» About this exercise
Give an exact copy of the data that follows.

» Task data
(** * DeepLearnerBackend: the course and enrollment endpoints of [Server.js]

    A shallow embedding of the three request handlers of [Server.js]
    ([GET /api/courses], [GET /api/courses/:id], [POST /api/enroll]) and of
    the mail helper [sendMailSafe], together with the fragment of JavaScript
    they rest on: values, truthiness, [typeof], property access, string
    conversion in template literals and [JSON.parse].

    The handlers are written in a small state-and-exception monad over a
    world that holds the two tables of the store and a trace of everything
    a handler does to the outside (statements, mail, console).  What the
    handlers do not decide is a parameter ([Env]): whether a transporter
    exists, whether a send or a statement fails, how the store compares ids.

    Conventions of the model:
    - [req.body] is an object: [bodyParser.json()] (line 21) leaves the
      parsed JSON object there, the empty object when there is none;
    - what mysql2 and nodemailer throw or reject with is an [Error] object;
      every statement and every send settles;
    - a hole of a template literal converts its value to a string and
      throws where JavaScript does: a TypeError for an object that has no
      callable [toString], a RangeError when arrays are nested deeper than
      the stack holds; how the engine prints a number ([number_text]) and
      how many nested conversions its stack holds ([stack_depth]) are
      parameters;
    - [res.json] is taken to serialise what it is given: the theorems on a
      decoded syllabus name the values they cover;
    - one request runs from its first line to its answer; a string is the
      sequence of its UTF-8 bytes;
    - the start-up of the transporter (lines 57-69) and the two upload
      callbacks (lines 28-39) are modelled as well; [path.extname] is
      Node's scan for POSIX paths. *)

From Stdlib Require Import ZArith List String Ascii Bool Lia DecimalString.
Import ListNotations.
Open Scope string_scope.
Open Scope Z_scope.
Set Warnings "-register-all".

(* ================================================================== *)
(** * JavaScript values *)
(* ================================================================== *)

Module JS.

(** The values a JSON request body, a row of the store or a decoded
    syllabus can hold.  A number is kept as the decimal it was written as:
    [JNum m k] is [m / 10^k].  JSON has no NaN and no infinities, so the
    only falsy number is zero. *)
Inductive JSValue : Type :=
| JUndefined
| JNull
| JBool (b : bool)
| JNum (mant : Z) (scale : nat)
| JStr (s : string)
| JArr (items : list JSValue)
| JObj (props : list (string * JSValue)).

(** An integer as a JavaScript number. *)
Definition JInt (z : Z) : JSValue := JNum z 0.

(** [!v] is [negb (truthy v)]. *)
Definition truthy (v : JSValue) : bool :=
  match v with
  | JUndefined | JNull => false
  | JBool b => b
  | JNum m _ => negb (m =? 0)
  | JStr s => negb (s =? "")%string
  | JArr _ | JObj _ => true
  end.

Definition typeof (v : JSValue) : string :=
  match v with
  | JUndefined => "undefined"
  | JNull => "object"
  | JBool _ => "boolean"
  | JNum _ _ => "number"
  | JStr _ => "string"
  | JArr _ | JObj _ => "object"
  end.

» Exercise answer
(** * DeepLearnerBackend: the course and enrollment endpoints of [Server.js]

    A shallow embedding of the three request handlers of [Server.js]
    ([GET /api/courses], [GET /api/courses/:id], [POST /api/enroll]) and of
    the mail helper [sendMailSafe], together with the fragment of JavaScript
    they rest on: values, truthiness, [typeof], property access, string
    conversion in template literals and [JSON.parse].

    The handlers are written in a small state-and-exception monad over a
    world that holds the two tables of the store and a trace of everything
    a handler does to the outside (statements, mail, console).  What the
    handlers do not decide is a parameter ([Env]): whether a transporter
    exists, whether a send or a statement fails, how the store compares ids.

    Conventions of the model:
    - [req.body] is an object: [bodyParser.json()] (line 21) leaves the
      parsed JSON object there, the empty object when there is none;
    - what mysql2 and nodemailer throw or reject with is an [Error] object;
      every statement and every send settles;
    - a hole of a template literal converts its value to a string and
      throws where JavaScript does: a TypeError for an object that has no
      callable [toString], a RangeError when arrays are nested deeper than
      the stack holds; how the engine prints a number ([number_text]) and
      how many nested conversions its stack holds ([stack_depth]) are
      parameters;
    - [res.json] is taken to serialise what it is given: the theorems on a
      decoded syllabus name the values they cover;
    - one request runs from its first line to its answer; a string is the
      sequence of its UTF-8 bytes;
    - the start-up of the transporter (lines 57-69) and the two upload
      callbacks (lines 28-39) are modelled as well; [path.extname] is
      Node's scan for POSIX paths. *)

From Stdlib Require Import ZArith List String Ascii Bool Lia DecimalString.
Import ListNotations.
Open Scope string_scope.
Open Scope Z_scope.
Set Warnings "-register-all".

(* ================================================================== *)
(** * JavaScript values *)
(* ================================================================== *)

Module JS.

(** The values a JSON request body, a row of the store or a decoded
    syllabus can hold.  A number is kept as the decimal it was written as:
    [JNum m k] is [m / 10^k].  JSON has no NaN and no infinities, so the
    only falsy number is zero. *)
Inductive JSValue : Type :=
| JUndefined
| JNull
| JBool (b : bool)
| JNum (mant : Z) (scale : nat)
| JStr (s : string)
| JArr (items : list JSValue)
| JObj (props : list (string * JSValue)).

(** An integer as a JavaScript number. *)
Definition JInt (z : Z) : JSValue := JNum z 0.

(** [!v] is [negb (truthy v)]. *)
Definition truthy (v : JSValue) : bool :=
  match v with
  | JUndefined | JNull => false
  | JBool b => b
  | JNum m _ => negb (m =? 0)
  | JStr s => negb (s =? "")%string
  | JArr _ | JObj _ => true
  end.

Definition typeof (v : JSValue) : string :=
  match v with
  | JUndefined => "undefined"
  | JNull => "object"
  | JBool _ => "boolean"
  | JNum _ _ => "number"
  | JStr _ => "string"
  | JArr _ | JObj _ => "object"
  end.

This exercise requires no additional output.